TASK STATEMENT: Your answer should hold exactly the lines from the line containing "replace (if decide" through the end of the entries that follow.

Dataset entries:
Lemma relink_lookup_app k l n m a v e F : own m (k ++ l) e F -> F !! a = Some v -> relink k n m !! a = Some v.
Proof.
  intros O L. apply (own_relink _ _ _ _ _ n) in O as (G & O1 & O2).
  eapply own_lookup; [done|]. by eapply own_lookup.
Qed.

Lemma pack_loop_ok l fuel k F s (Q : Z -> bheap -> Prop) :
  own (blks s) (k ++ l) 0 F -> (length l < fuel)%nat -> chain_ok (k ++ l) -> zlen (cdata l) < 2 ^ 31 ->
  (forall l' s', own (blks s') l' 0 F -> chain_ok l' -> cdata l' = cdata (k ++ l) -> Q (hda l' 0) s') ->
  safe (pack_loop fuel (hda (k ++ l) 0) (lasta k) (hda l 0)) s Q.
Proof.
  revert fuel k s. induction l as [|[c z] l IH]; intros [|fuel] k s O L K T H; simpl in L; try lia.
  - apply safe_ret. by apply (H (k ++ [])).
  - pose proof O as O'. apply own_app in O' as (G0 & _ & O'). pose proof (own_head _ _ _ _ _ _ O') as [C M].
    pose proof K as K'. apply chain_ok_app in K' as [K0 K']. apply chain_ok_cons in K' as [K1 K2].
    pose proof (BLEN_ok _ K1) as [B1 B2]. pose proof (zlen_nonneg (cdata l)).
    rewrite cdata_cons, zlen_app, B2 in T. cbn [pack_loop hda]. rewrite decide_False by done.
    apply safe_bind. eapply safe_bget; [done|]. cbn [b_body b_next]. apply safe_if; intros D.
    2:{ replace (k ++ (c, z) :: l) with ((k ++ [(c, z)]) ++ l) in * by (by rewrite <- app_assoc).
      pose proof (IH fuel (k ++ [(c, z)]) s) as I. rewrite lasta_snoc in I. apply I; [done|lia|done|lia|done]. }
    apply safe_bind, safe_allocb; [lia|]. intros b y B N Y. apply fresh_ok in Y as (Y1 & Y2 & Y3); [|lia].
    assert (F !! b = None) as Fb by (by eapply own_fresh).
    assert (c <> b) as Cb by congruence.
    apply (own_new _ _ _ _ b (MkBlock 0 y)) in O; [|done]. apply safe_bind.
    eapply safe_relink; [exact O|]. intros s1 E1.
    pose proof (relink_lookup_app _ _ b _ _ _ _ _ O (lookup_insert_eq _ _ _)) as Lb.
    apply (own_relink _ _ _ _ _ b) in O as (G & O1 & O2). cbn [set_blks blks] in E1. rewrite <- E1 in *.
    pose proof (own_head _ _ _ _ _ _ O2) as [_ M2].
    apply safe_bind. eapply (safe_bread_all _ (MkBlock (hda l 0) z)); [done|done|]. cbn [b_body].
    apply safe_bind. eapply safe_bappend; [done|done|lia|].
    apply safe_bind. eapply safe_bset_next; [apply lookup_insert_eq|]. cbn [set_blks blks ialloc nomem].
    rewrite insert_insert_eq. set (v := MkBlock (hda l 0) (grown (bdata z) y)).
    pose proof (own_lookup _ _ _ _ _ _ O1 (lookup_insert_eq _ _ _)) as Gb.
    eapply (own_insert _ _ _ _ b _ v) in O1; [|apply lookup_insert_eq]. rewrite insert_insert_eq in O1.
    eapply (own_insert _ _ _ _ b _ v) in O2; [|done].
    apply safe_bind. eapply safe_free_head; [exact O2|]. intros s2 O3.
    pose proof (own_move_in _ _ _ _ _ _ _ _ O1 Fb B O3) as O4.
    replace (k ++ (b, grown (bdata z) y) :: l) with ((k ++ [(b, grown (bdata z) y)]) ++ l) in O4 by (by rewrite <- app_assoc).
    replace (if decide (lasta k = 0) then b else hda (k ++ (c, z) :: l) 0)
      with (hda ((k ++ [(b, grown (bdata z) y)]) ++ l) 0).
    2:{ destruct k as [|[p px] k]; [done|]. rewrite decide_False; [done|].
      clear -O1. destruct (list.last ((p, px) :: k)) as [[q qx]|] eqn:Eq; [|by apply list.last_None in Eq].
      apply list.last_Some in Eq as [k' Eq]. rewrite Eq, lasta_snoc. rewrite Eq in O1.
      apply own_app in O1 as (? & _ & ? & _). done. }
    assert (cdata ((k ++ [(b, grown (bdata z) y)]) ++ l) = cdata (k ++ (c, z) :: l)) as Ec.
    { rewrite !cdata_app, cdata_one, cdata_cons, bdata_grown, Y2 by (apply bdata_range || apply Y1). by rewrite <- app_assoc. }
    pose proof (IH fuel (k ++ [(b, grown (bdata z) y)]) s2) as I. rewrite lasta_snoc in I.
    apply I; [done|lia| |lia|intros; apply H; [done|done|congruence]].
    rewrite !chain_ok_app. split; [split; [done|]|done]. apply chain_ok_one, body_ok_grown; [done|lia].
Qed.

EXERCISE OUTPUT:
    replace (if decide (lasta k = 0) then b else hda (k ++ (c, z) :: l) 0)
      with (hda ((k ++ [(b, grown (bdata z) y)]) ++ l) 0).
    2:{ destruct k as [|[p px] k]; [done|]. rewrite decide_False; [done|].
      clear -O1. destruct (list.last ((p, px) :: k)) as [[q qx]|] eqn:Eq; [|by apply list.last_None in Eq].
      apply list.last_Some in Eq as [k' Eq]. rewrite Eq, lasta_snoc. rewrite Eq in O1.
      apply own_app in O1 as (? & _ & ? & _). done. }
    assert (cdata ((k ++ [(b, grown (bdata z) y)]) ++ l) = cdata (k ++ (c, z) :: l)) as Ec.
    { rewrite !cdata_app, cdata_one, cdata_cons, bdata_grown, Y2 by (apply bdata_range || apply Y1). by rewrite <- app_assoc. }
    pose proof (IH fuel (k ++ [(b, grown (bdata z) y)]) s2) as I. rewrite lasta_snoc in I.
    apply I; [done|lia| |lia|intros; apply H; [done|done|congruence]].
    rewrite !chain_ok_app. split; [split; [done|]|done]. apply chain_ok_one, body_ok_grown; [done|lia].
Qed.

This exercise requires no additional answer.